## Data provided

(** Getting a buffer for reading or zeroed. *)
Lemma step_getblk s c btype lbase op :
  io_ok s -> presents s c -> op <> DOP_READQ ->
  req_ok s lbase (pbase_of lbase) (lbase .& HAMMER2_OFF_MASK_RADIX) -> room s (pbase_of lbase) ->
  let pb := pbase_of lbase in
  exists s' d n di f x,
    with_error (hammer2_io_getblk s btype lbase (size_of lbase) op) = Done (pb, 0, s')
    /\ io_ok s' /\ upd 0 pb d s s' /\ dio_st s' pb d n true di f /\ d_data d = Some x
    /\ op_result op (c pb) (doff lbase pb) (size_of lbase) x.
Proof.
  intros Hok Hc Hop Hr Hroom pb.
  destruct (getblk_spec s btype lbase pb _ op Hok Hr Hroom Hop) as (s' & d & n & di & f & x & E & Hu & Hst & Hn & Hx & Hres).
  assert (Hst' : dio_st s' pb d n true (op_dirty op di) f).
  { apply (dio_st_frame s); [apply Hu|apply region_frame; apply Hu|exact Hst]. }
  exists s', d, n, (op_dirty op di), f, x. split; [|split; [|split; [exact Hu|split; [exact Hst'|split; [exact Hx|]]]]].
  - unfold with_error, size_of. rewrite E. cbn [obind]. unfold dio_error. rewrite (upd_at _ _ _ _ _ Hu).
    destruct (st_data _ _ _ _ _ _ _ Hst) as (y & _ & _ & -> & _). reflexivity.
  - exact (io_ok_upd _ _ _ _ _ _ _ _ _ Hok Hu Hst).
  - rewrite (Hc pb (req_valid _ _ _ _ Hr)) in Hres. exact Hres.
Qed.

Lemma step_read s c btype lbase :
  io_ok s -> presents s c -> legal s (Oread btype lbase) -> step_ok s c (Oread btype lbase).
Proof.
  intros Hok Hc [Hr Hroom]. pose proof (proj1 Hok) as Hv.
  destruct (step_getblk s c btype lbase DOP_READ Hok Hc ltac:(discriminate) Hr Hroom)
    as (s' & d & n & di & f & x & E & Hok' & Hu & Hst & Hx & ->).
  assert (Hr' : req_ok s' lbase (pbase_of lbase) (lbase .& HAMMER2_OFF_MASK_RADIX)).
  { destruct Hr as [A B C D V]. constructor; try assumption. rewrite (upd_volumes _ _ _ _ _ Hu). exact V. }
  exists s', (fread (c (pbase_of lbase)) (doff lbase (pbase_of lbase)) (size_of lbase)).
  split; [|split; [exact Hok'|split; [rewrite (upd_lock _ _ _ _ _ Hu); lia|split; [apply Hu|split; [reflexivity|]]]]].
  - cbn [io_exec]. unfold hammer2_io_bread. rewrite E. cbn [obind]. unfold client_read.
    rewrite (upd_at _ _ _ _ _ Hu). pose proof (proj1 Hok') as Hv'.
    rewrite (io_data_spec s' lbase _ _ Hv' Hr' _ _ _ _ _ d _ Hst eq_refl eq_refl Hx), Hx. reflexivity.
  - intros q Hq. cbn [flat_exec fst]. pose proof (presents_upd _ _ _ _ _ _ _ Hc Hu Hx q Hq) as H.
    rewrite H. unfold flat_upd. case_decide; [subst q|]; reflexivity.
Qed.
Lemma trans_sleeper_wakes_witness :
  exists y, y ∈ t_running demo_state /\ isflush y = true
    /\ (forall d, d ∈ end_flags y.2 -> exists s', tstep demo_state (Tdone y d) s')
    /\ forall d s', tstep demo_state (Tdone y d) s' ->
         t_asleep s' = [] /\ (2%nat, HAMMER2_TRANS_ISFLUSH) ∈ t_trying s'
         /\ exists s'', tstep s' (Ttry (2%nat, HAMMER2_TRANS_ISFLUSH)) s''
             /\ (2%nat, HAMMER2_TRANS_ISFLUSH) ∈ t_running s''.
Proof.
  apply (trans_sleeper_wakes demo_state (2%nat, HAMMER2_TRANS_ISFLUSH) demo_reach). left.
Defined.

## Work item
Would you print the line containing "(Tdone y d) s' ->" and every line after it up to the end of the listing above, exactly, and nothing else?

## Written answer
    /\ forall d s', tstep demo_state (Tdone y d) s' ->
         t_asleep s' = [] /\ (2%nat, HAMMER2_TRANS_ISFLUSH) ∈ t_trying s'
         /\ exists s'', tstep s' (Ttry (2%nat, HAMMER2_TRANS_ISFLUSH)) s''
             /\ (2%nat, HAMMER2_TRANS_ISFLUSH) ∈ t_running s''.
Proof.
  apply (trans_sleeper_wakes demo_state (2%nat, HAMMER2_TRANS_ISFLUSH) demo_reach). left.
Defined.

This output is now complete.